Estimating COVID-19 impact for smaller banks, insurers and investment houses
Accountants have been debating whether coronavirus will be seen as an adjusting event for financial statements closing on 31 December 2019 or whether it will be seen as one that impacts 2020 financial year-ends and onwards. The consensus it is that it will very largely be seen as a pure 2020 event. The understanding of its impact did not crystalize until earlier this calendar year in terms of effect on numbers that are to be reported, but consideration of the impact still requires disclosure in the 2019 financial statements. This is because the World Health Organisation declared the outbreak a Public Health Emergency of International Concern on 30 January 2020.
I share this now because it is important to have clarity on the matter as a basis for managing the impact of the coronavirus on accounting and financial reporting. Banks are already taking stock of where customers they have lent to are located and what industries they work in. Insurers are focused on policy type, location and the business of policy holders. Investment houses are determining who they have invested in, where those investees are geographically situated and what it is that they do. But smaller banks, speciality finance houses and niche insurers may be finding it difficult to take stock on these matters because they have their hands full with other aspects of COVID-19, such as continuing to operate when their employees can only work from home.

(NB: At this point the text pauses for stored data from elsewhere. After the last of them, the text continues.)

(** The segment found is the one that holds the offset, or the first one when
    the offset is older than the log. *)
Lemma findSegment_spec d b segs gs off :
  chain d b segs gs -> segs <> [] -> off < b + len (concat gs) ->
  exists n s, findSegment segs off = (Some s, n) /\ segs !! n = Some s /\ off < NextOffset s /\
    (b <= off -> b + len (concat (take n gs)) <= off).
Proof.
  intros Hc Hne Hoff. unfold findSegment.
  set (f := fun i => match segs !! Z.to_nat i with Some s => off <? NextOffset s | None => true end).
  pose proof (chain_length _ _ _ _ Hc) as Hlen.
  assert (Hnext : forall n s, segs !! n = Some s -> NextOffset s = b + len (concat (take (S n) gs))).
  { intros n s Hn. destruct (chain_lookup _ _ _ _ _ _ Hc Hn) as (g & Hg & Hb & (_ & _ & Hnx & _) & _).
    rewrite Hnx, Hb, (take_S_concat _ _ _ Hg). len_solve. }
  destruct (sortSearch_spec (length segs) f 0 (len segs)) as (Hr & Hlo & Hhi).
  { unfold len; lia. } { unfold len; lia. }
  { intros x y Hx Hxy Hy. unfold f.
    destruct (lookup_lt_is_Some_2 segs (Z.to_nat x)) as [sx Ex]; [unfold len in Hy; lia|].
    destruct (lookup_lt_is_Some_2 segs (Z.to_nat y)) as [sy Ey]; [unfold len in Hy; lia|].
    rewrite Ex, Ey, (Hnext _ _ Ex), (Hnext _ _ Ey). intros H%Z.ltb_lt. apply Z.ltb_lt.
    pose proof (len_concat_take_le gs (S (Z.to_nat x)) (S (Z.to_nat y)) ltac:(lia)). lia. }
  set (r := sortSearch _ _ _ _) in *.
  assert (Hrn : r < len segs).
  { destruct (Z.ltb_spec r (len segs)); [assumption|]. exfalso.
    assert (Hpos : 0 < len segs) by (destruct segs; [congruence|unfold len; simpl; lia]).
    assert (Hl : f (len segs - 1) = false) by (apply Hlo; lia). unfold f in Hl.
    destruct (lookup_lt_is_Some_2 segs (Z.to_nat (len segs - 1))) as [s Es]; [unfold len in *; lia|].
    rewrite Es, (Hnext _ _ Es) in Hl. apply Z.ltb_ge in Hl.
    rewrite take_ge in Hl by (unfold len in *; lia). lia. }
  destruct (lookup_lt_is_Some_2 segs (Z.to_nat r)) as [s Es]; [unfold len in *; lia|].
  exists (Z.to_nat r), s. rewrite Es. split; [reflexivity|]. split; [reflexivity|].
  assert (Hf : f r = true) by (apply Hhi; lia). unfold f in Hf. rewrite Es in Hf. apply Z.ltb_lt in Hf.
  split; [exact Hf|]. intros Hb0.
  destruct (Z.eqb_spec r 0) as [E0|E0]; [rewrite E0; cbn; unfold len; simpl; lia|].
  assert (Hp : f (r - 1) = false) by (apply Hlo; lia). unfold f in Hp.
  destruct (lookup_lt_is_Some_2 segs (Z.to_nat (r - 1))) as [sp Ep]; [unfold len in *; lia|].
  rewrite Ep, (Hnext _ _ Ep) in Hp. apply Z.ltb_ge in Hp.
  replace (S (Z.to_nat (r - 1))) with (Z.to_nat r) in Hp by lia. exact Hp.
Qed.

(** ** Reading *)

Lemma readLoop_step d s rest idx pos want :
  readLoop d (s :: rest) idx pos want =
  match SReadAt d s want pos with
  | (b, None) => (b, None, mkReader idx (pos + len b))
  | (b, Some EOF) =>
      match rest with
      | [] => (b, Some EOF, mkReader idx (pos + len b))
      | _ =>
          let '(b', err, r) := readLoop d rest (S idx) 0 (want - length b) in (b ++ b', err, r)
      end
  | (b, Some e) => (b, Some e, mkReader idx (pos + len b))
  end.
Proof. cbn [readLoop]. destruct (SReadAt d s want pos) as [b [[]|]]; reflexivity. Qed.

In my view, these companies should put an emphasis on assessing the extent of their exposures and on recovery and stress scenarios without going too positive or negative, given the impact of coronavirus is still widely unknown. This is because, when you roll the clock forward, this impact will need factoring in to those financial statements that relate to periods commencing on or after 1 January 2020. Companies with 31 March year-ends, for example, will need to factor in the impact on their accounting and financial reporting now.
While this will be extremely hard, it still needs doing. Some considerations are outlined in a recent BDO paper and here as well. Thoughts in this space are developing very rapidly. For example, there is talk of understanding the impact on your business if indeed you were to have no revenue for the next three months and also on the cost base. Another example is of asset managers thinking about lower management and performance fees as a result of managing a reduced asset base. It is likewise good to model the impact of fiscal measures that are on their way.
Companies should also know that they will most likely be asked not to publish financial information in the very short-term given the uncertainty due to coronavirus. The UK’s Financial Conduct Authority (FCA) has requested that all listed companies observe a moratorium on the publication of preliminary financial statements for at least two weeks, and the Financial Reporting Council, the national competent authority for accounting and financial reporting in the UK, supports the FCA’s request and clarifies that this extends to wider corporate reporting.
The FRC wrote: “Recent unprecedented events mean that the basis on which companies are reporting and planning is changing rapidly… The FRC therefore encourages listed companies and their auditors to consider carefully whether they should delay other corporate reports for the next two weeks, such as interim financial statements and final audited financial statements, except where necessary to meet a legal or regulatory requirement.”